Qu’elle fasse jouer ou non des ressorts fictionnels, qu’elle privilégie la vie ou l’oeuvre du biographé, qu’elle mette en lumière son intimité ou sa postérité, la biographie littéraire accuse sa dimension essentiellement relationnelle. Le biographe peut s’avancer masqué ou non, retranché derrière un dispositif qui instaure peu ou prou des effets de distance, ou l’inscrit dans la trame du texte ; le biographé peut être présenté sous son meilleur jour, caricaturé ou vénéré, en pleine lumière ou dissimulé sous un personnage ; la biographie, toujours, déploiera une scène énonciative où l’un cherche à parler de l’autre, à le dire, à le re-dire. Davantage affaire d’énonciation que d’énoncé, la biographie relève d’un protocole discursif qui exige la représentation, plus ou moins franche, plus ou moins distendue, de cette relation. Là réside sa spécificité, au-delà de la reconstitution plus ou moins fidèle d’une vie ou d’un de ses fragments.

Une telle aventure discursive relève d’un procès de singularisation, qui s’échafaude à même des données factuelles, repensées par l’imaginaire ou le souvenir, infléchies par la mélancolie ou l’ambition. Rien d’anodin dans le fait que la biographie prenne prétexte de figures mille fois commentées : on l’a vu ici, les Mallarmé, Tchekhov, Céline, Barthes ou Constant, précisément sans doute par l’ampleur des discours qu’ils ont engendrés, autorisent des saisies subjectives, affichées telles, qui visent à rectifier des interprétations, à corriger des portraits. Et c’est dans cette perspective que la biographie peut apparaître comme un récit de filiation, où l’un fait de l’autre un frère, un fils, un père, un modèle ou un rival.

Réinventées, choisies ou refusées, ces parentés s’expriment dans des stratégies de mises en discours souvent inusitées, qui viennent redoubler le propos.
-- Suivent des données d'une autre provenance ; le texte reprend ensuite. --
(* ===== verification/Csv.v ===== *)
(** * Comma separated values (modules/extension/csv/csv.c)

    The parser is a state machine over the characters of a line.  It collects a
    field in the block [dst] of [len + 1] bytes and hands it to the record at
    each delimiter; every store into [dst] is checked.  The record is any
    implementation of the interface [RecordIface], and keeps the fields that
    were set before an exception.

    The writer appends quoted and escaped field values to a growable string.
    Its cleanup code frees two temporaries, whose state is modelled. *)

From S2P Require Import Prelude Str Value Serialize Logdata RecordIface.
Import Str Value Serialize.

Module Csv.

Inductive nx_csv_quote_method :=
| NX_CSV_QUOTE_METHOD_STRING
| NX_CSV_QUOTE_METHOD_ALL
| NX_CSV_QUOTE_METHOD_NONE.

#[export] Instance quote_method_eq_dec : EqDecision nx_csv_quote_method.
Proof. solve_decision. Defined.

(** [fields] and [types] are the first [num_field] entries of the arrays; a type
    that was not configured is [None] (the value 0). *)
Record nx_csv_ctx := CsvCtx {
  delimiter : byte;
  quotechar : byte;
  escapechar : byte;
  quote_method : nx_csv_quote_method;
  escape_control : bool;
  fields : list bytes;
  types : list (option nx_value_type);
  undefvalue : option bytes
}.

Definition num_field (ctx : nx_csv_ctx) : Z := zlen (fields ctx).

Definition nx_csv_ctx_set_quotechar (c : byte) (x : nx_csv_ctx) : nx_csv_ctx :=
  CsvCtx (delimiter x) c (escapechar x) (quote_method x) (escape_control x) (fields x) (types x) (undefvalue x).
Definition nx_csv_ctx_set_delimiter (c : byte) (x : nx_csv_ctx) : nx_csv_ctx :=
  CsvCtx c (quotechar x) (escapechar x) (quote_method x) (escape_control x) (fields x) (types x) (undefvalue x).
Definition nx_csv_ctx_set_escapechar (c : byte) (x : nx_csv_ctx) : nx_csv_ctx :=
  CsvCtx (delimiter x) (quotechar x) c (quote_method x) (escape_control x) (fields x) (types x) (undefvalue x).
Definition nx_csv_ctx_init (x : nx_csv_ctx) : nx_csv_ctx :=
  CsvCtx "," x22 "\" NX_CSV_QUOTE_METHOD_STRING true (fields x) (types x) None.

(** A character of the configuration: quoted, an escape, the character itself,
    or a hexadecimal code; NUL when it is none of these. *)
Definition nx_csv_get_config_char (str : bytes) : outcome byte :=
  match str with
  | [a; c; b] =>
      Ret (if (a =c x22) && (b =c x22) then c
           else if (a =c "'") && (b =c "'") then c
           else x00)
  | [a; c] =>
      Ret (if a =c "\" then
             if c =c "a" then x07
             else if c =c "b" then x08
             else if c =c "t" then x09
             else if c =c "n" then x0a
             else if c =c "v" then x0b
             else if c =c "f" then x0c
             else if c =c "r" then x0d
             else x00
           else x00)
  | [c] => Ret c
  | _ =>
      if strcasecmp_eq (take 2 str) (lit "0X")
      then val ← throw_none (scanf_lx str) "couldn't parse integer: %s"; Ret (zb val)
      else Ret x00
  end.

(** ** The parser *)

Inductive nx_csv_state :=
| NX_CSV_STATE_START
| NX_CSV_STATE_INSIDE_FIELD
| NX_CSV_STATE_QUOTE.

(** The local variables of [parse_fields]; [ptr] is an offset in [dst]. *)
Record locals := Locals {
  st : nx_csv_state;
  dst : bytes;
  ptr : Z;
  currfield : Z;
  unescape : bool
}.

Section csv.
Context `{M : Malloc} `{E : ValueEnv} {R : Type} `{O : RecordOps R}.
Variable ctx : nx_csv_ctx.

Definition add_logdata_field (key strval : bytes) (type : option nx_value_type) : cmd R unit :=
  let type := default NX_VALUE_TYPE_STRING type in
  value ← lift (if bool_decide (undefvalue ctx = Some strval)
                then Ret (NxValue type FALSE DZero)
                else nx_value_from_string strval type);
  rec_set key value.

(** [*ptr = c; ptr++] *)
Definition put_char (c : byte) (x : locals) : outcome locals :=
  d ← mem_write (dst x) (ptr x) [c];
  Ret (Locals (st x) d (ptr x + 1) (currfield x) (unescape x)).

Definition set_st (s : nx_csv_state) (x : locals) : locals :=
  Locals s (dst x) (ptr x) (currfield x) (unescape x).
Definition set_unescape (u : bool) (x : locals) : locals :=
  Locals (st x) (dst x) (ptr x) (currfield x) u.

Definition keep_escape (chr : byte) (x : locals) : outcome locals :=
  x ← (if negb ((chr =c escapechar ctx) || (chr =c quotechar ctx)) then put_char (escapechar ctx) x else Ret x);
  put_char chr x.

Definition unescape_string (chr : byte) (x : locals) : outcome locals :=
  if escape_control ctx then
    if chr =c "n" then put_char x0a x
    else if chr =c "r" then put_char x0d x
    else if chr =c "t" then put_char x09 x
    else if chr =c "b" then put_char x08 x
    else keep_escape chr x
  else keep_escape chr x.

Definition too_many : string := "Too many fields in CSV input, expected %d, got %d in input '%s'".

(** Terminate the field in [dst], add it to the record and start the next. *)
Definition end_field (x : locals) : cmd R locals :=
  if num_field ctx <=? currfield x then lift (Throw too_many)
  else
    d ← lift (mem_write (dst x) (ptr x) [x00]);
    key ← lift (deref (fields ctx !! Z.to_nat (currfield x)) "ctx->fields[currfield]");
    type ← lift (deref (types ctx !! Z.to_nat (currfield x)) "ctx->types[currfield]");
    _ ← add_logdata_field key (cstr d) type;
    mret (Locals (st x) d 0 (currfield x + 1) (unescape x)).
Lemma read_pairs kcs D kl q g tr :
  Forall (fun kc => plain_key ctx (fst kc) /\ zlen (snd kc) < string_limit) kcs -> zlen D = SIZEOF_KEYNAME ->
  exists y, parse_chars (kcs ≫= kvp_pair ctx) (Locals NX_KVP_STATE_KEY_START None D kl q g) (ctx, Trace tr) =
      ((ctx, Trace (tr ++ as_fields kcs)), Ret y) /\ st y = NX_KVP_STATE_KEY_START /\ valuestr y = None.
Proof.
  intros HF. revert D kl q g tr. induction HF as [|[k c] kcs [Hk Hc] HF IH]; intros D kl q g tr HD.
  - eexists. split; [simpl; by rewrite app_nil_r|done].
  - rewrite bind_cons. cbn [fst snd] in *.
    destruct (read_pair k c D kl q g (kcs ≫= kvp_pair ctx) tr Hk Hc HD) as (K & kl' & g' & -> & HK).
    destruct (IH K kl' false g' (tr ++ [(k, Logdata.str_value c)]) HK) as (y & -> & Hy). exists y. split; [|done].
    by rewrite <- app_assoc.
Qed.

(** *** The writer *)

Lemma kvp_append_ret_rep x t src n :
  str_rep (retval x) t -> 0 <= n <= zlen src -> zlen t + n + 1 <= string_limit ->
  exists s', append_ret src n x = (WLocals s' (tmp x), Ret tt) /\ str_rep s' (t ++ take (Z.to_nat n) src).
Proof.
  intros Ht Hn Hl. unfold append_ret. destruct (nx_string_append_rep (retval x) t src n Ht Hn) as (s' & -> & Hs').
  exists s'. split; [done|]. by rewrite spec_append_fits in Hs' by (rewrite length_take; lia).
Qed.

Lemma append_key_rep x t k : str_rep (retval x) t -> no_nul k -> zlen t + zlen k + 1 <= string_limit ->
  exists s', append_ret (k ++ [x00]) (-1) x = (WLocals s' (tmp x), Ret tt) /\ str_rep s' (t ++ k).
Proof.
  intros Ht Hn Hl. unfold append_ret.
  destruct (nx_string_append_cstr (retval x) t k [] (-1) Ht Hn) as (s' & -> & Hs'); [unfold string_limit in *; lia|lia|].
  exists s'. split; [done|]. by rewrite spec_append_fits in Hs'.
Qed.

Lemma escape_value_rep s c : str_rep s c -> zlen (kvp_value ctx c) + 1 <= string_limit ->
  exists s', escape_value ctx s = Ret s' /\ str_rep s' (kvp_value ctx c).
Proof.
  intros Hs Hl. unfold escape_value, kvp_value in *. rewrite (str_rep_content _ _ Hs).
  pose proof Hs as (_ & _ & _ & Hlen & _). rewrite Hlen, Nat2Z.id.
  set (e := c ≫= escape_char (kvp_escape_class ctx)) in *.
  assert (zlen e + 1 <= string_limit) as He.
  { destruct (existsb (wants_quote ctx) c); [rewrite length_cons, length_app in Hl|]; lia. }
  destruct (escape_loop_rep (kvp_escape_class ctx) s [] c (length c) Hs) as (s1 & H1 & Hs1); [lia|by simpl; fold e; lia|].
  change (zlen []) with 0 in H1. rewrite H1. simpl app in Hs1. fold e in Hs1. cbn [mbind outcome_bind].
  destruct (existsb (wants_quote ctx) c); [|by exists s1]. rewrite length_cons, length_app in Hl. simpl (length [_]) in Hl.
  destruct (nx_string_prepend_rep s1 e [eff_quotechar ctx] Hs1) as (s2 & H2 & Hs2); [by unfold string_limit|].
  change (zlen [_]) with 1 in H2. rewrite H2. cbn [mbind outcome_bind].
  assert (spec_prepend e [eff_quotechar ctx] = eff_quotechar ctx :: e) as Hp.
  { unfold spec_prepend. change (zlen [_]) with 1. rewrite (proj2 (Z.ltb_ge _ _)) by lia. cbn [andb].
    apply take_ge. simpl. lia. }
  rewrite Hp in Hs2. destruct (append_char s2 (eff_quotechar ctx :: e) (eff_quotechar ctx) Hs2) as (s3 & H3 & Hs3); [rewrite length_cons; lia|].
  exists s3. by split.
Qed.

(** The fields of a record that are written, when they are strings under
    plain keys. *)
Inductive written : Logdata.alist -> list (bytes * bytes) -> Prop :=
| written_nil : written [] []
| written_skip k v fs kcs : skipped k = true -> written fs kcs -> written ((k, v) :: fs) kcs
| written_pair k c fs kcs : skipped k = false -> plain_key ctx k -> zlen c < string_limit -> written fs kcs ->
    written ((k, Logdata.str_value c) :: fs) ((k, c) :: kcs).

Lemma written_plain fs kcs : written fs kcs ->
  Forall (fun kc => plain_key ctx (fst kc) /\ zlen (snd kc) < string_limit) kcs.
Proof. induction 1; auto. Qed.

Context `{E : ValueEnv}.

Lemma kvp_write_string_rep x t c : str_rep (retval x) t -> zlen c < string_limit ->
  zlen t + zlen (kvp_value ctx c) + 1 <= string_limit ->
  exists s' p, write_value ctx (Logdata.str_value c) x = (WLocals s' p, Ret tt) /\ str_rep s' (t ++ kvp_value ctx c).
Proof.
  intros Ht Hc Hl. unfold write_value. cbn [Logdata.str_value v_type v_data]. erewrite cmd_bind_Ret by reflexivity.
  destruct c as [|b c'] eqn:Ec; [exists (retval x), (tmp x); rewrite app_nil_r; split; [by destruct x|done]|]. rewrite <- Ec in *.
  rewrite (proj2 (Z.ltb_lt 0 (zlen c))) by (rewrite Ec, length_cons; lia).
  destruct (nx_string_clone_rep (exact c) c) as (cl & Hcl & Hclr); [apply exact_rep; unfold string_limit in *; lia|done|].
  rewrite Hcl. do 2 (erewrite cmd_bind_Ret by reflexivity).
  destruct (escape_value_rep cl c Hclr) as (es & Hes & Hesr); [lia|]. rewrite Hes. erewrite cmd_bind_Ret by reflexivity.
  pose proof Hesr as (_ & (rest & Hbuf) & _ & Hlen & _). rewrite Hlen, s32_small by (unfold string_limit in *; lia).
  destruct (kvp_append_ret_rep (WLocals (retval x) Csv.Live) t (buf es) (zlen (kvp_value ctx c)) Ht) as (s2 & Hr2 & Hs2);
    [rewrite Hbuf, length_app; lia|lia|].
  exists s2, Csv.Freed. erewrite cmd_bind_Ret by exact Hr2. split; [done|].
  by rewrite Nat2Z.id, Hbuf, take_app_length in Hs2.
Qed.

Lemma write_pair_rep x t k c : str_rep (retval x) t -> plain_key ctx k -> zlen c < string_limit ->
  zlen t + zlen (kvp_pair ctx (k, c)) + 1 <= string_limit ->
  exists s' p, (_ ← append_ret (k ++ [x00]) (-1);
      _ ← append_ret [out_kvdelimiter ctx] 1;
      _ ← (if v_defined (Logdata.str_value c) =? FALSE then mret tt else write_value ctx (Logdata.str_value c));
      append_ret [out_kvpdelimiter ctx] 1) x = (WLocals s' p, Ret tt) /\ str_rep s' (t ++ kvp_pair ctx (k, c)).
Proof.
  intros Ht (HF & _) Hc Hl. unfold kvp_pair in Hl. cbn [fst snd] in Hl. rewrite length_app, length_cons, length_app in Hl.
  change (length [_]) with 1%nat in Hl. destruct good as (_ & Hd & Hp & _).
  assert (out_kvdelimiter ctx = kvdelimiter ctx) as -> by (unfold out_kvdelimiter; by rewrite (proj2 (beq_false _ _))).
  assert (out_kvpdelimiter ctx = kvpdelimiter ctx) as -> by (unfold out_kvpdelimiter; by rewrite (proj2 (beq_false _ _))).
  destruct (append_key_rep x t k Ht) as (s1 & H1 & Hs1); [|lia|].
  { unfold no_nul. rewrite Forall_forall in HF. intros H0. by destruct (HF _ H0). }
  erewrite cmd_bind_Ret by exact H1.
  destruct (kvp_append_ret_rep (WLocals s1 (tmp x)) (t ++ k) [kvdelimiter ctx] 1 Hs1) as (s2 & H2 & Hs2); [simpl; lia|lens|].
  erewrite cmd_bind_Ret by exact H2. change (v_defined _ =? FALSE) with false. cbv iota.
  destruct (kvp_write_string_rep (WLocals s2 (tmp x)) _ c Hs2 Hc) as (s3 & p3 & H3 & Hs3); [simpl take; lens|].
  erewrite cmd_bind_Ret by exact H3.
  destruct (kvp_append_ret_rep (WLocals s3 p3) _ [kvpdelimiter ctx] 1 Hs3) as (s4 & H4 & Hs4); [simpl; lia|simpl take; lens|].
  exists s4, p3. split; [exact H4|]. unfold kvp_pair. cbn [fst snd]. by rewrite <- !app_assoc in Hs4.
Qed.

Lemma kvp_write_fields_rep fs kcs x t : written fs kcs -> str_rep (retval x) t ->
  zlen t + zlen (kcs ≫= kvp_pair ctx) + 1 <= string_limit ->
  exists x', write_fields ctx fs x = (x', Ret tt) /\ str_rep (retval x') (t ++ (kcs ≫= kvp_pair ctx)).
Proof.
  intros Hw. revert x t. induction Hw as [|k v fs kcs Hsk Hw IH|k c fs kcs Hsk Hk Hc Hw IH]; intros x t Ht Hl; cbn [write_fields].
  - exists x. by rewrite app_nil_r.
  - rewrite Hsk. erewrite cmd_bind_Ret by reflexivity. by apply IH.
  - rewrite Hsk. rewrite bind_cons in Hl |- *. rewrite length_app in Hl.
    destruct (write_pair_rep x t k c Ht Hk Hc) as (s1 & p1 & H1 & Hs1); [lia|]. erewrite cmd_bind_Ret by exact H1.
    destruct (IH (WLocals s1 p1) (t ++ kvp_pair ctx (k, c)) Hs1) as (x' & -> & Hx'); [rewrite length_app; lia|].
    exists x'. split; [done|]. by rewrite <- app_assoc in Hx'.
Qed.

End roundtrip.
Le biographème pour saisir Barthes, l’épistolarité fictive pour montrer l’inconstance de Constant, le collage de citations pour déporter Mallarmé du silence de l’absolu vers le centre d’une société de discours, l’adresse à un auditoire d’académiciens fascistes pour caricaturer Céline, la fragmentation biographique pour dire ses impressions de Tchekhov, comme autant de postures qui signalent une relation intime, stylistique, critique, parodique ou mimétique, inscrivent ainsi dans la forme même de leur expression, qui le déni, qui le désir de filiation.